Process-Per-Core Mode
The intended parallel model is process-based:
MPI processes x PROPER processes
Threaded numerical libraries should be kept single-threaded because this workflow uses process-based parallelism:
export OMP_NUM_THREADS=1
export MKL_NUM_THREADS=1
export OPENBLAS_NUM_THREADS=1
PROPER’s multi-run path uses a multiprocessing pool for NCPUS work and sets its multi-process FFT thread count to 1 internally. The environment variables above prevent threaded math libraries from adding extra parallelism around the process-based model.
Do not use:
export OMP_NUM_THREADS=$SLURM_CPUS_PER_TASK
Slurm Launch Notes
Prefer an explicit MPI process count:
mpirun -np $SLURM_NTASKS python run_corgisim_nulling_gitl.py --param_file example_mpi_param.yml
On systems where mpirun correctly uses the scheduler allocation, you can also omit -np:
mpirun python run_corgisim_nulling_gitl.py --param_file mpi_param.yml
Warning
Check that the MPI process count launched by Slurm matches num_imager_worker + 1. Extra MPI processes are initialized but remain idle; too few MPI processes reduce the requested parallelism.
If you use:
#SBATCH --ntasks-per-node=6
some MPI launchers may infer the total process count from:
nodes x ntasks-per-node
For example:
#SBATCH --nodes=4
#SBATCH --ntasks-per-node=6
This can launch 24 MPI processes. If your YAML has:
num_imager_worker: 21
you only wanted 22 total MPI processes, so 2 worker processes will be initialized but idle.
Common Startup Warnings
More MPI Processes Than Requested Workers
MPI launched 23 worker processes, but num_imager_worker=21.

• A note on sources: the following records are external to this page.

(* ===== verification/ImageBoot.v ===== *)
(** * Booting images: the boot selection with the loading of images

    [ImageFormat] implements the interface [ImageLoader] of the boot selection:
    what the bootloader starts is then a valid image. *)
From S2P Require Import Prelude Mem EspFlash Partition BootFlash OtaData Bootloader ImageFormat ImageProofs ImageVerify ImageLoad.

Section image_boot.
Context {env : PartitionEnv} {rom : BootRom} {otac : OtaConfig} {ienv : ImageEnv}.

(** [bootloader_load_image] on a flash with no mapping; without the security
    features starting an image does not return.  The outcome does not depend on the
    RAM and the mask the loading begins with ([ImageLoad.image_load_exact]). *)
#[export] Instance image_loader : ImageLoader := {|
  Bootloader.bootloader_load_image := fun c part =>
    match bootloader_load_image part (mkImageState (mkBootFlash c false) ∅ (0, 0)) with
    | Ok (err, _, _) => err =? ESP_OK
    | _ => false
    end;
  load_image_starts := fun _ => true
|}.

Context (Hcache : forall a n, cache_flash_mmu_set a n = true) (fill : Z * Z) (Hfill : List.find both_set random_fills = Some fill).
Context (Hdebug : esp_cpu_in_ocd_debug_mode = false).

(** A partition whose image is valid and may be loaded. *)
Definition startable (m : mem) (part : esp_partition_pos_t) : Prop :=
  pos_size part <> 0 /\ loadable m part.

Lemma try_load_startable part b : aligned_part part -> try_load_partition part b = true -> startable (mapped (bf_chip (bt_flash b))) part.
Proof.
  intros Hp. unfold try_load_partition. destruct (Z.eqb_spec (pos_size part) 0) as [|H0]; [done|]. cbn [Bootloader.bootloader_load_image image_loader].
  set (s := mkImageState _ _ _). destruct (bootloader_load_image part s) as [[[err d] s'] | | |] eqn:E; [|done..]. intros ->%Z.eqb_eq.
  split; [done|]. exact (load_ok_valid Hcache fill Hfill Hdebug part s d s' eq_refl Hp E).
Qed.

Lemma try_indexes_startable bs idx b r b' : bf_mapped (bt_flash b) = false -> (forall i, aligned_part (index_to_partition bs i)) ->
  try_indexes bs idx b = Ok (r, b') ->
  match r with
  | Some (Started i) => startable (mapped (bf_chip (bt_flash b))) (index_to_partition bs i) /\ (check_anti_rollback (index_to_partition bs i) b).1 = true
  | Some Reset_chip => False
  | None => b' = b
  end.
Proof.
  intros Hm Ha H. rewrite try_indexes_run in H by done. destruct (List.find _ idx) as [i|] eqn:E.
  - destruct (set_actual_ota_seq bs i b) as [b1| | |]; [|done..]. rewrite outcome_bind_Ok in H. injection H as <- <-.
    apply List.find_some in E as [_ E]. unfold bootable in E. apply andb_true_iff in E as [[_ E1]%andb_true_iff E2].
    split; [by apply try_load_startable|done].
  - by injection H as <- <-.
Qed.

(** C18.  Only valid images are started: whatever index the bootloader begins
    with, when it starts the image at an index then the partition of this index
    holds a valid image whose segments may be loaded, and, the test application
    apart, one that is not older than the secure version. *)
Theorem boot_starts_only_valid_images bs start b i b' : bf_mapped (bt_flash b) = false -> (forall j, aligned_part (index_to_partition bs j)) ->
  bootloader_utility_load_boot_image bs start b = Ok (Started i, b') ->
  startable (mapped (bf_chip (bt_flash b))) (index_to_partition bs i) /\
  (i = TEST_APP_INDEX \/ (check_anti_rollback (index_to_partition bs i) b).1 = true).
Proof.
  intros Hm Ha H. unfold bootloader_utility_load_boot_image in H. pose proof (Ha TEST_APP_INDEX) as Ht. change (index_to_partition bs TEST_APP_INDEX) with (test bs) in Ht.
  assert (T : try_load_partition (test bs) b = true -> startable (mapped (bf_chip (bt_flash b))) (index_to_partition bs TEST_APP_INDEX) /\
    (TEST_APP_INDEX = TEST_APP_INDEX \/ (check_anti_rollback (index_to_partition bs TEST_APP_INDEX) b).1 = true)).
  { intros HL. split; [by apply try_load_startable|by left]. }
  change (load_image_starts (test bs)) with true in H. rewrite !andb_true_r in H. destruct (start =? TEST_APP_INDEX); cbn [andb] in H.
  { destruct (try_load_partition (test bs) b); cbn [negb] in H; [|done]. injection H as <- <-. by apply T. }
  destruct (try_indexes bs (indexes_down start) b) as [[r1 b1]| | |] eqn:E1; [|done..]. rewrite outcome_bind_Ok in H.
  apply (try_indexes_startable _ _ _ _ _ Hm Ha) in E1. destruct r1 as [[j|]|]; [injection H as -> ->; naive_solver|done|]. subst b1.
  destruct (try_indexes bs (indexes_up start (app_count bs)) b) as [[r2 b2]| | |] eqn:E2; [|done..]. rewrite outcome_bind_Ok in H.
  apply (try_indexes_startable _ _ _ _ _ Hm Ha) in E2. destruct r2 as [[j|]|]; [injection H as -> ->; naive_solver|done|]. subst b2.
  destruct (try_load_partition (test bs) b); [|done]. injection H as <- <-. by apply T.
Qed.
End image_boot.

(** The small image in slot 0. *)
Definition demo_image_bs : bootloader_state_t :=
  mkBootState (mkPos 0xd000 0x2000) (mkPos 0 0) (mkPos 0 0) (demo_part :: mkPos 0x20000 0x10000 :: replicate 14 no_partition) 2.
Definition demo_image_boot : boot := mkBoot (mkBootFlash (demo_flash demo_image_flash) false) false 0.

#[local] Instance demo_env_i : PartitionEnv := demo_env true.
#[local] Instance demo_rom_i : BootRom := demo_rom.
#[local] Instance demo_otac_i : OtaConfig := demo_otac.
#[local] Instance demo_image_env_i : ImageEnv := demo_image_env.

Lemma demo_aligned j : aligned_part (index_to_partition demo_image_bs j).
Proof.
  unfold index_to_partition. repeat (destruct (_ =? _); [split; [cbn; lia|done]|]). destruct (_ && _); [|split; [cbn; lia|done]].
  assert (F : Forall (fun p => 0 <= offset p < 2 ^ 31 /\ offset p mod 4 = 0) (ota demo_image_bs)) by (apply (bool_decide_unpack _); vm_compute; exact I).
  destruct (nth_in_or_default (Z.to_nat j) (ota demo_image_bs) no_partition) as [Hin|E]; [|rewrite E; split; [cbn; lia|done]].
  rewrite Forall_forall in F. apply F. by apply list_elem_of_In.
Qed.

(** Slot 1 is empty, so that slot 0 is started. *)
Lemma boot_starts_only_valid_images_witness :
  startable (mapped (bf_chip (bt_flash demo_image_boot))) (index_to_partition demo_image_bs 0) /\
  (0 = TEST_APP_INDEX \/ (check_anti_rollback (index_to_partition demo_image_bs 0) demo_image_boot).1 = true).
Proof.
  apply (boot_starts_only_valid_images (env := demo_env true) (rom := demo_rom) (otac := demo_otac) (ienv := demo_image_env) (fun _ _ => eq_refl)
    (0x12345678, 0x9ABCDEF0) eq_refl eq_refl demo_image_bs 1 demo_image_boot 0 demo_image_boot); [done|apply demo_aligned|vm_compute; reflexivity].
Defined.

Extra worker processes will be initialized but remain idle.
This means MPI launched more processes than your YAML will use. The run is still correct, but some allocated processes are wasted.
Fix by launching exactly:
num_imager_worker + 1
total MPI processes.
Fewer MPI Processes Than Requested Workers
MPI requested 21 active worker processes, but only 9 worker processes were launched.
The MPI task queues will use 9 workers.
The run is still correct, but slower than expected.
Fix by increasing the MPI process count or reducing num_imager_worker.
PROPER Processes Exceed CPUs Per Task
num_proper_process exceeds the CPU affinity visible to the MPI process
This usually means:
num_proper_process
is larger than:
#SBATCH --cpus-per-task
Fix by making them match, or by reducing num_proper_process.